Un site dédié à la Guerre froide

Ce site a pour objet de proposer une chronologie et une documentation détaillées relatives à la Guerre froide, période de fortes tensions géopolitiques durant la seconde moitié du xxe siècle, entre d'une part les États-Unis et leurs alliés constitutifs du bloc de l'Ouest et d'autre part l'Union des républiques socialistes soviétiques (URSS) et ses États satellites formant le bloc de l’Est.

Le site couvre principalement la période comprise entre les années 1947 et 1991 qui sont le plus couramment admises comme marquant le début et la fin de la Guerre froide. Celle-ci trouve toutefois son origine dans les relations entre les puissances alliées durant la Seconde Guerre mondiale et dans l'immédiat après-guerre.
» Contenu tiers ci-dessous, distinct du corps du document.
Lemma members_loop_ports suffix m u n : 0 <= m -> 0 <= u -> forall i val, 0 <= i -> i + Z.of_nat n <= 31 ->
  Forall (fun kv => exists j tag, 0 <= j < i /\ dec_value 0 kv.1 = (j, tag)) val ->
  members_loop suffix m u i n val = Ok (val ++ map (fun p => (port_key suffix u p, ZLong 1)) (ports m i n)).
Proof.
  intros Hm Hu. induction n as [|n IH]; intros i val Hi Hn Hval; [by rewrite app_nil_r|].
  cbn [members_loop]. rewrite PORTMASK_small by lia. cbn [mbind outcome_bind]. rewrite !c_true_testbit by lia.
  unfold ports. rewrite (seqZ_cons i) by lia. cbn [List.filter].
  replace (Z.pred (Z.of_nat (S n))) with (Z.of_nat n) by lia. fold (ports m (Z.succ i) n).
  destruct (port_key_value suffix u i ltac:(lia)) as (tag & Htag).
  assert (Hval' : Forall (fun kv : string * zval => exists j t, 0 <= j < i + 1 /\ dec_value 0 kv.1 = (j, t)) val).
  { eapply Forall_impl; [|exact Hval]. intros kv (j & t & Hj & E). exists j, t. split; [lia|done]. }
  destruct (Z.testbit m i).
  - change (sdec i +:+ (if suffix && negb (Z.testbit u i) then "t" else "")) with (port_key suffix u i).
    rewrite add_assoc_fresh.
    + rewrite IH; [|lia|lia|].
      * rewrite <- app_assoc. done.
      * apply Forall_app. split; [exact Hval'|]. constructor; [|constructor]. exists i, tag. split; [lia|done].
    + intros Hin. apply list_elem_of_fmap_1 in Hin as (kv & E & Hkv). apply list_elem_of_In in Hkv. rewrite Forall_forall in Hval.
      destruct (Hval kv Hkv) as (j & t & Hj & Ej). rewrite <- E, Htag in Ej. injection Ej as ->. lia.
  - by rewrite IH by (done || lia).
Qed.

(** ** Setting a group and reading it back *)

(** What the driver promises for VLAN groups: a group that was set reads back as it was written, marked
    valid when it has a VLAN; the other groups, the switch and its device do not change. *)
Class SwitchGroups (K : Type) `{SwitchCtl K} : Prop := {
  get_group_number : forall dev g k vg, IOETHERSWITCHGETVLANGROUP dev g k = Some vg -> vg_vlangroup vg = g;
  set_group_same : forall dev vg k k', IOETHERSWITCHSETVLANGROUP dev vg k = Some k' ->
    sw_open dev k' = sw_open dev k /\ IOETHERSWITCHGETINFO dev k' = IOETHERSWITCHGETINFO dev k;
  set_group_get : forall dev vg k k' g, IOETHERSWITCHSETVLANGROUP dev vg k = Some k' ->
    IOETHERSWITCHGETVLANGROUP dev g k'
    = if g =? vg_vlangroup vg
      then Some {| vg_vlangroup := g; vg_vid := if vg_vid vg =? 0 then 0 else Z.lor (vg_vid vg) ETHERSWITCH_VID_VALID;
                   vg_member_ports := vg_member_ports vg; vg_untagged_ports := vg_untagged_ports vg; vg_fid := vg_fid vg |}
      else IOETHERSWITCHGETVLANGROUP dev g k
}.

Lemma vid_fits vlan : c_true (Z.land vlan (Z.lnot ETHERSWITCH_VID_MASK)) = false -> vlan < 4096.
Proof.
  intros Emask. unfold c_true in Emask. apply negb_false_iff, Z.eqb_eq in Emask.
  destruct (Z.lt_ge_cases vlan 4096) as [|Hge]; [done|]. exfalso.
  pose proof (Z.log2_le_mono (2 ^ 12) vlan ltac:(lia)) as Hl. rewrite Z.log2_pow2 in Hl by lia.
  pose proof (f_equal (fun x => Z.testbit x (Z.log2 vlan)) Emask) as Hb. cbn beta in Hb.
  rewrite Z.land_spec, Z.bit_log2, Z.lnot_spec, Z.bits_0 in Hb by lia.
  change ETHERSWITCH_VID_MASK with (Z.ones 12) in Hb. by rewrite Z.ones_spec_high in Hb by lia.
Qed.

(** A valid VLAN reads back without the mark. *)
Lemma vid_marked vlan : 0 < vlan < 4096 ->
  Z.land (Z.lor vlan ETHERSWITCH_VID_VALID) ETHERSWITCH_VID_MASK = vlan /\
  c_true (Z.land (Z.lor vlan ETHERSWITCH_VID_VALID) ETHERSWITCH_VID_VALID) = true.
Proof.
  intros Hv. split.
  - rewrite Z.land_lor_distr_l. change (Z.land ETHERSWITCH_VID_VALID ETHERSWITCH_VID_MASK) with 0.
    rewrite Z.lor_0_r. change ETHERSWITCH_VID_MASK with (2 ^ 12 - 1). rewrite land_pow2_mod by lia. apply Z.mod_small. lia.
  - change ETHERSWITCH_VID_VALID with (2 ^ 12). rewrite c_true_testbit by (lia || (apply Z.lor_nonneg; lia)).
    by rewrite lor_pow2_testbit, Z.eqb_refl, orb_true_r by lia.
Qed.

Section groups.
Context {K : Type} `{SwitchGroups K}.

Lemma free_group_spec dev k n : forall i r, free_group dev i n k = Some r -> 0 <= i -> r <> -1 ->
  i <= r < i + Z.of_nat n /\
  (exists vg, IOETHERSWITCHGETVLANGROUP dev r k = Some vg /\ Z.land (vg_vid vg) ETHERSWITCH_VID_VALID = 0) /\
  (forall j, i <= j < r -> exists vg, IOETHERSWITCHGETVLANGROUP dev j k = Some vg /\ Z.land (vg_vid vg) ETHERSWITCH_VID_VALID <> 0).
Proof.
  induction n as [|n IH]; intros i r E Hi Hr; cbn [free_group] in E; [congruence|].
  destruct (IOETHERSWITCHGETVLANGROUP dev i k) as [vg|] eqn:Eg; [|done].
  destruct (c_true _) eqn:Ec; cbn [negb] in E.
  - destruct (IH (i + 1) r E ltac:(lia) Hr) as (H1 & H2 & H3). split; [lia|]. split; [done|].
    intros j Hj. destruct (Z.eq_dec j i) as [-> |]; [|apply H3; lia]. exists vg. split; [done|].
    unfold c_true in Ec. by apply negb_true_iff, Z.eqb_neq in Ec.
  - injection E as <-. split; [lia|]. split; [|intros; lia]. exists vg. split; [done|].
    unfold c_true in Ec. by apply negb_false_iff, Z.eqb_eq in Ec.
Qed.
Aussi ce site documente-t-il en détail également les évènements qui, entre 1941 et 1946, façonnent le monde d'après-guerre et figent l'antagonisme entre les deux blocs. Symétriquement, le nouvel ordre mondial de l'après Guerre froide se met en place progressivement dans les premières années de la décennie 1990, ce qui conduit à documenter aussi les principaux évènements qui ont mis fin à la Guerre froide et instauré le monde du début du XXIe siècle.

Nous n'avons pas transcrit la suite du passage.